How can I contribute to CTAN?
Great! The process is simple. Everything is explained on the upload page (see below for the actual links). My own guidelines are listed below.
Make sure the material is licensed appropriately. Most LaTeX package are licensed under the LPPL, but you can also use the GPL or one of the Apache/BSD/MIT licenses if you wish.
Make sure that you include the sources to any pre-built files (where appropriate: files such as images do not have 'sources'). PDFs without source files are not permitted in TeX Live. The usual system for LaTeX packages is to use a DTX file as a combined source/documentation file that can be typeset to PDF, or extracted to a STY or CLS file using an INS file -- this is known as the ‘docstrip’ system. See Scott Pakin's dtxtut for good guidelines here.
If you're not using docstrip for your package source, make sure the material is documented; a package without PDF documentation will probably not be accepted these days. Remember to include a readme file (called
README
, i.e., without an extension) that briefly explains the package.Check the naming of things. The names of your files shouldn't conflict with anything on CTAN or anything in TeX Live/MiKTeX. The more specific the name can be, the better. E.g., don't call a conference class anything like
conference.cls
; refer explicitly to which conference it is to be used for, such asactive-conf-2006.cls
.
Having done that, take your files and bundle them up in a ZIP or TAR.BZ (or etc.) archive and upload it.
I see Will has answered this, but I'm going to give the same information in a slightly different form!

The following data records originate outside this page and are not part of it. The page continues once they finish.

(* ===== verification/FileTree.v ===== *)
(** A managed directory as [os.Root] shows it: a tree of directories, regular files and
    symbolic links with their mode and group, and the system calls the model stager makes
    on it.  Any call may fail; which ones do is an argument, indexed by the calls made so
    far, so a theorem about a run covers every pattern of failures. *)
From S2P Require Import Prelude Safefile.
#[local] Open Scope Z_scope.

(** ** The tree *)

(** [mode] holds the permission bits and the set-user, set-group and sticky bits. *)
Inductive TNode :=
| TDir (mode gid : Z)
| TFile (mode gid : Z) (content : string)
| TLink (target : string)
| TSpecial.
(** A node is keyed by its path components from the root, [[]]. *)
Abbreviation Tree := (gmap (list string) TNode).

Definition plain_node (n : TNode) : bool := match n with TDir _ _ | TFile _ _ _ => true | _ => false end.

Definition perm (mode : Z) : Z := Z.land mode 511.
Definition setuid (mode : Z) : bool := Z.testbit mode 11.
Definition setgid (mode : Z) : bool := Z.testbit mode 10.
Definition sticky (mode : Z) : bool := Z.testbit mode 9.

Definition parts (p : string) : list string := split_on "/"%char p.
Definition join_path (l : list string) : string := String.concat "/" l.

(** The node a path leads to: links inside the path are followed (at most [links] of them,
    never above the root or to an absolute target), the last one only with [follow].
    [None] is a path that cannot be walked; the location itself may be empty. *)
Fixpoint resolve (follow : bool) (t : Tree) (links : nat) (cur l : list string) {struct links} : option (list string) :=
  (fix go (cur l : list string) {struct l} : option (list string) :=
    match l with
    | [] => Some cur
    | x :: rest =>
      if (x =s "") || (x =s ".") then go cur rest
      else if x =s ".." then match cur with [] => None | _ => go (removelast cur) rest end
      else match t !! (cur ++ [x]) with
      | Some (TDir _ _) => go (cur ++ [x]) rest
      | Some (TLink target) =>
        if negb follow && match rest with [] => true | _ => false end then Some (cur ++ [x])
        else if is_abs target then None
        else match links with O => None | S links => resolve follow t links cur (parts target ++ rest) end
      | _ => match rest with [] => Some (cur ++ [x]) | _ => None end
      end
    end) cur l.

(** ** Computations over the tree *)

Record World := mkWorld { w_tree : Tree; w_calls : nat }.
Definition FS (A : Type) : Type := World → World * result A.

#[export] Instance FS_ret : MRet FS := λ A a w, (w, Ok a).
#[export] Instance FS_bind : MBind FS := λ A B f m w,
  match m w with (w, Ok a) => f a w | (w, Err e) => (w, Err e) end.
Definition throw {A} (e : error) : FS A := λ w, (w, Err e).
Definition lift {A} (r : result A) : FS A := λ w, (w, r).
Definition tree : FS Tree := λ w, (w, Ok (w_tree w)).
Definition set_tree (t : Tree) : FS unit := λ w, (mkWorld t (w_calls w), Ok tt).
(** [m] without its error: [if e := m; e == nil]. *)
Definition try {A} (m : FS A) : FS (result A) := λ w, let '(w, r) := m w in (w, Ok r).

Definition ErrExist : error := Plain "file exists".
Definition ErrNotExist : error := Plain "file does not exist".
Definition ErrCall : error := Plain "system call failed".

Notation "'refuse' b 'with' e ';;' k" := (if b then throw e else k)
  (at level 10, b at level 99, e at level 99, k at level 200,
   format "'refuse'  b  'with'  e  ';;' '//' k") : go_scope.

(** Iteration in order, stopping at the first error. *)
Fixpoint each {A : Type} (f : A → FS unit) (l : list A) : FS unit :=
  match l with [] => mret tt | x :: l => f x;; each f l end.

Section Calls.
(** Which calls fail, how many bytes a failing write has written, how many links a walk may
    follow, and the identity of the service. *)
Context (fail : nat → bool) (short : nat → nat) (links : nat) (umask egid : Z).

Definition syscall : FS unit := λ w,
  (mkWorld (w_tree w) (S (w_calls w)), if fail (w_calls w) then Err ErrCall else Ok tt).

Definition locate (follow : bool) (t : Tree) (p : string) : option (list string) := resolve follow t links [] (parts p).
Definition find (t : Tree) (p : string) : option TNode := q ← locate false t p; t !! q.

(** [Root.Lstat]; [Root.Open] gives the location behind the descriptor. *)
Definition Lstat (p : string) : FS TNode :=
  syscall;; t ← tree;
  match find t p with Some n => mret n | None => throw ErrNotExist end.
Definition Open (p : string) : FS (list string) :=
  syscall;; t ← tree;
  match locate true t p with
  | Some q => if is_some (t !! q) then mret q else throw ErrNotExist
  | None => throw ErrNotExist
  end.
(** [File.Sync]. *)
Definition Sync : FS unit := syscall.

(** What a new node takes from the umask, and from a parent directory with the set-group bit. *)
Definition node_mode (is_dir : bool) (parent mode : Z) : Z :=
  let m := Z.land mode (Z.lnot umask) in if is_dir && setgid parent then Z.lor m 1024 else m.
Definition node_gid (parent gid : Z) : Z := if setgid parent then gid else egid.

(** A new node at a free name in an existing directory; the name may be a dangling link. *)
Definition create (p : string) (mk : Z → Z → TNode) : FS (list string) :=
  syscall;; t ← tree;
  match locate false t p with
  | None => throw ErrNotExist
  | Some q =>
    if is_some (t !! q) then throw ErrExist else
    match t !! removelast q with
    | Some (TDir pm pg) => set_tree (<[q := mk pm (node_gid pm pg)]> t);; mret q
    | _ => throw ErrNotExist
    end
  end.
Definition Mkdir (p : string) (mode : Z) : FS unit := create p (λ pm g, TDir (node_mode true pm mode) g);; mret tt.
(** [Root.OpenFile] with [O_CREATE|O_EXCL]. *)
Definition Create (p : string) (mode : Z) : FS (list string) := create p (λ pm g, TFile (node_mode false pm mode) g "").
(** Writing through a descriptor: a write that fails leaves a part of the content. *)
Definition calls : FS nat := λ w, (w, Ok (w_calls w)).
Definition WriteTo (q : list string) (content : string) : FS unit :=
  n ← calls; done ← try syscall; t ← tree;
  match t !! q with
  | Some (TFile m g _) =>
    set_tree (<[q := TFile m g (if is_ok done then content else String.substring 0 (short n) content)]> t);; lift done
  | _ => throw ErrCall
  end.
(** [File.Chmod]. *)
Definition Chmod (q : list string) (mode : Z) : FS unit :=
  syscall;; t ← tree;
  match t !! q with
  | Some (TDir _ g) => set_tree (<[q := TDir mode g]> t)
  | Some (TFile _ g c) => set_tree (<[q := TFile mode g c]> t)
  | _ => throw ErrCall
  end.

The upload page at http://www.ctan.org/upload contains some advice, as well as an upload form. You only have to upload the files themselves, but it is usual to include some kind of README file and also probably some documentation. If you have a package called 'mypkg', you might therefore want to upload:
- mypkg.sty, the package itself
- mypkg.pdf, the documentation
- mypkg.tex, the source for the documentation (needed to get the documentation into TeX Live)
- README, the readme file
All of that needs to go into a single zip file, which you then upload.
A lot of LaTeX packages are written in 'dtx' format, which puts the source for the documentation and the code into one file. This is also used to document the code itself. If you use dtx format, then you'd upload
- mypkg.dtx, the source file
- mypkg.ins, used to unpack the dtx file
- mypkg.pdf, the documentation
- README, the readme file
Again, everything goes into one zip file and gets uploaded using the form on the CTAN website.
There are additional things that you can upload, but to begin with I think this is where to start.